FIG. 5 is a diagram showing a phase delay due to a current loop with respect to a speed of an AC motor.

FIG. 6 is a diagram showing coefficients for current limit value correction according to an embodiment of the present invention.

[Explanation of symbols]

1 Transfer loop element of velocity loop 2 Current limit circuit 3R to 3T Elements for obtaining torque command (current command) for each phase 4R to 4T Current loop circuit for each phase

   ─────────────────────────────────────────────────── ─── Continued front page       (56) References JP-A-2-70280 (JP, A)                 JP 59-159687 (JP, A)                 JP-A-3-236925 (JP, A)                 JP 4-75498 (JP, A)                 JP-A-4-21388 (JP, A)                 Actual Kaihei 2-133197 (JP, U)

Claims (2)

(57) [Claims] 1. In the control of an AC motor for current control, an absolute value of a transfer function of a current loop is obtained according to a frequency of a current corresponding to a speed of the motor, and a torque command is inversely proportional to the absolute value.
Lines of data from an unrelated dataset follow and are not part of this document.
(* ===== verification/Prelude.v ===== *)
(** * kasplex-reth: a verification development

    kasplex-reth is an Ethereum execution client for the Kasplex layer-2 chains,
    built as a set of extensions of reth.  This library models the logic the
    repository adds to reth and proves what it promises.

    ** The program

    A transaction enters through the authenticated RPC, which records the number of
    the block after the latest one as its submission number in a process-wide table
    (the transaction mapping) and offers it to reth's pool.  The consensus client
    drives the node through the engine API: a forkchoice update sweeps the pool of
    transactions whose submission number is stale for the new head, and may carry
    attributes from which the payload builder makes a block; the block is assembled,
    converted to a payload, and a payload is validated, executed and checked by
    consensus.  Execution pays the base fee, fixed at 2000 GWei, to a treasury whose
    address is made of the chain id's decimal digits.

    ** The files

    - [Prelude]: identifiers, machine integers at their width, outcomes (value, error or
      panic), the state monad [comp] with loops and [?]-style binds, sums over key
      lists, tactics and hint databases.
    - [Processes]: clients of a shared state as processes that make one atomic call at a
      time, their interleavings, invariants of all schedules and termination.
    - [Types]: the library structures the source builds or takes apart (headers, blocks,
      payloads, environments).
    - [TxMapping]: crates/tx_mapping/src/lib.rs.  [TxMappingState] is the locked state,
      one function per method; [TxMapping] is a handle, a location of a heap.
    - [Chainspec]: crates/chainspec (lib.rs, spec.rs, hardfork.rs, parser.rs).
    - [TxPool]: crates/txpool/src/lib.rs, over a pool given by the class
      [TransactionPool] and its laws.
    - [Treasury]: crates/evm/src/lib.rs, with decimal display written out.
    - [UnitTests]: the unit tests of crates/tx_mapping and crates/evm, run on the model
      one after the other and as the threads they are.
    - [EvmHandler]: crates/evm/src/handler.rs, the three hooks of the fee handler, over
      a journal given by [Journal] and its laws.
    - [EvmWrapper]: crates/evm/src/alloy.rs, execution.rs, factory.rs; [EvmFrames]: the
      frame operations of evm.rs.
    - [Consensus]: crates/consensus/src/validation.rs.
    - [BlockConfig]: crates/block/src/config.rs and the context of factory.rs; the two
      shared cells of a configuration are locations of a store, so that clones alias
      them; its executor factory and its assembler are fields, as in the source.  The
      class [NextBlockConfig] with its laws is what the payload builder sees of it.
    - [BlockExecution]: crates/block/src/executor.rs (Module [Executor]) and
      assembler.rs (Module [Assembler]); [StateHook]: what the executor's state hook
      sees, and that it changes nothing.
    - [Attributes]: crates/primitives/src/payload.
    - [PayloadBuilder]: crates/payload/src/builder.rs, proved against [NextBlockConfig]
      and against reth's block builder, the class [BlockBuilder].
    - [ConcurrentBuilds]: payload jobs that build at the same time over the cells of one
      configuration, as processes.
    - [Engine]: crates/primitives/src/engine and crates/rpc/src/engine/validator.rs.
    - [EngineApi]: crates/rpc/src/engine/api.rs.
    - [Rpc]: crates/rpc/src/eth (auth.rs, eth.rs, error.rs); [EthApi]: the eth namespace
      (types.rs, builder.rs), one instance for each of reth's traits.
    - [Interleaving]: the calls of several clients on one pool and one mapping (sweeps,
      removals of included transactions, submissions, conversions, validations, builds)
      as processes, and what becomes of a live transaction among them; [Schedules]: what
      holds of every schedule.
    - [System]: properties of several components together, such as the way of a block
      through a payload and back; [EndToEnd]: from attributes to an accepted block, with
      reth's block builder given by the executor and the assembler it is documented to
      drive; [BlockFees]: the fees a payload reports and the rewards the EVM pays for
      it; [Production]: the chain a node builds itself; [Prebuilt]: from a prebuilt list
      to an accepted block; [Cycle]: rounds of building, converting, importing and
      making the head, with what they leave of the pool and the mapping; [Lifetime]:
      such rounds among other requests and reth's own maintenance of its pool, and what
      becomes of one submitted transaction; [Session]: the requests a node serves, one
      after the other, as a state machine over the chain, the pool and the mapping.
    - [Node]: the builders of a node and its RPC modules (crates/node, network,
      [consensus/src/builder.rs], [payload/src/lib.rs], [rpc/src/engine/builder.rs],
      main.rs).
    - [Cli]: crates/cli and the exit code of main.rs.

    A function of the source that changes state is a [comp] over the state it
    touches; one that may fail but changes nothing is an [outcome]; [?] is a bind,
    [map_err] keeps its name, [expect] and [unwrap] panic on a missing value, and a
    call whose error is only logged goes through [logged] or [try].  An error or a
    panic leaves the state as it was when it happened.

    ** What is shown

    - The mapping: all handles share one table, and every method's answer is that of the
      call history.  Under every schedule of its clients there is an end and no client
      is stuck, numbers come from somewhere, and no client takes a live transaction out
      of the pool, which leaves only when the pool itself displaces it; the reorg flag
      is exact for one sweep and not for two; a conversion can put back numbers a
      validation took.
    - The pool: the sweep keeps exactly the retention window of the head, alone, and as
      the last part of a forkchoice update; removal drops exactly the included
      transactions; a submitted transaction survives exactly the heads from the block
      after the one it was accepted at to that block's retention bound, and one sent
      over the eth namespace all of them; along a session of requests the pool has
      nothing outside the retention window of the last swept head but what was
      submitted, or came without a number, since; rounds of block production take out of
      the pool exactly what their blocks include and what leaves the retention window,
      and a transaction of theirs that a reorganisation puts back never expires; what
      becomes of one submitted transaction is decided by the blocks that include it,
      their number, whether an update named the head it was accepted at again before the
      next block, and whether the pool gave it up by itself.
    - RPC: every branch of a submission in either namespace, the numbers of a batch, and
      the prebuilt list as the longest run within its limits.  A build does not stop at
      the gas limit, and consensus rejects a block over it; a build for a prebuilt list
      stays within it, and its block never fails for its gas.  The README calls
      eth_sendRawTransaction disabled; the code serves it, so it is modelled.
    - Execution: where each fee goes; the total of all balances changes by exactly the
      part of the fee the sender could not pay; system calls move no fees and restore
      their environment, which a finished EVM gives back; treasury addresses exist for
      every chain, fit 160 bits and collide exactly for ids that differ by trailing
      zeros.
    - Blocks: the gas and receipts of a run, which a state hook does not change;
      assembled headers pass consensus exactly with the fixed base fee; a built block
      replays in the environment it was built in, and survives the trip through a
      payload exactly when its extra data is no longer than 32 bytes.
    - Building: a build ends, in the environment its attributes name, with exactly the
      transactions that execute, and their numbers in the mapping; its block has the
      fields the attributes ask for, passes consensus, and is accepted back as a
      payload; blocks built one on the other form a chain, accepted exactly when their
      attributes and their gas are right, whatever builds failed in between; the fees of
      a payload are what the EVM pays its beneficiary.  Builds at the same time end too,
      but can take each other's base fee and extra data.
    - Consensus: the header rules, and what they give along a chain.
    - Attributes: when they are accepted, what the payload id depends on, and that
      locally built ones never give an acceptable block.
    - The node: all its parts are for one chain and one pool and share one
      configuration's cells; its tree validator is not the repository's; the extension
      of its RPC modules; the way of the node command to the launcher.

    ** Widths, bounds and fuel

    Integers are [Z] with the width written at each operation: a plain [+] or [*] of
    the source wraps (the release profile), a saturating one saturates, [as]
    truncates, and [U256::to] panics when the value does not fit.  Where a theorem
    needs an operation not to wrap it says so in a named predicate:
    [retention_fits] (a submission number at least 100 below 2^64), [sums_fit] (gas
    and byte limits), [fees_in_range] (price times gas limit below 2^128).
    The only fuel is that of decimal display, 20 divisions by ten, and
    [u64_dec_digits] proves them enough for every 64-bit number.  Loops are structural over
    the list they walk, so they end.

    ** What is assumed and what is left out

    Code that is not in the repository is a parameter: reth's pool, provider, inner
    engine, block builder and shared validators, revm's handler loop and journal,
    alloy's decoding, hashing, address reading and payload conversion.  Laws state
    what their documentation promises, as classes or named predicates, and each has
    a concrete model ([ListPool], [ReplacingPool], [Ledger], [PlainValidators], [PlainMachine],
    [PlainPayloads], [PlainEngine], [PlainRpc], [PlainBasic], [PlainHost], [PlainCli],
    [PlainHook], [PlainCodec], [StrictValidators], [ImportEngine]) at which the theorems
    are applied.
    Of the inner engine the rounds of [Cycle] assume that it finds a payload valid only
    after the payload validator made a block of it, that it then knows the block, and
    that making a known block the head leaves the pool and the mapping alone.  [Lifetime]
    assumes of the pool that adding a transaction brings in no other ([intake_laws]).
    Nothing is assumed of what the pool gives up: it replaces and evicts as it likes, and
    the theorems name the steps at which it does ([displaces], the events of [Lifetime]).
    [Production] states what reth's shared header checks accept ([shared_checks_law]);
    [Prebuilt] assumes that alloy decodes what it encodes and that an execution uses at
    most the gas limit of its transaction ([prebuilt_laws]).

    Clones of reth's handles (provider, pool, network) are the same handle.  The
    clients of [Interleaving] and [ConcurrentBuilds] make each locked call atomically.

    Not modelled: serialization, logging and metrics, lock poisoning and the traits without
    methods of their own.  What crates/node only hands on to reth (launching the add-ons,
    their hooks, the debug node) is there as the call it makes.

    ** Plan

    Left to do: a tree of blocks for the inner engine, so that reorganisations are steps of
    [Lifetime] with the transactions reth puts back into its pool; other clients between
    the parts of a round. *)

From stdpp Require Import prelude gmap strings list.
From Stdlib Require Import ZArith Lia Strings.Byte.

Declare Scope kasplex_scope.
Delimit Scope kasplex_scope with kasplex.
Open Scope Z_scope.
A current control device for an AC electric motor that changes the limit value. 2. In the control of an AC motor for current control, a limit value of a torque command inversely proportional to an absolute value of a transfer function of a current loop is stored in a storage means in accordance with a frequency of a current corresponding to a speed of the motor. A current control device for an AC motor, which reads a limit value stored in a storage unit according to the speed of the electric motor and uses the limit value as a limit value for a torque command.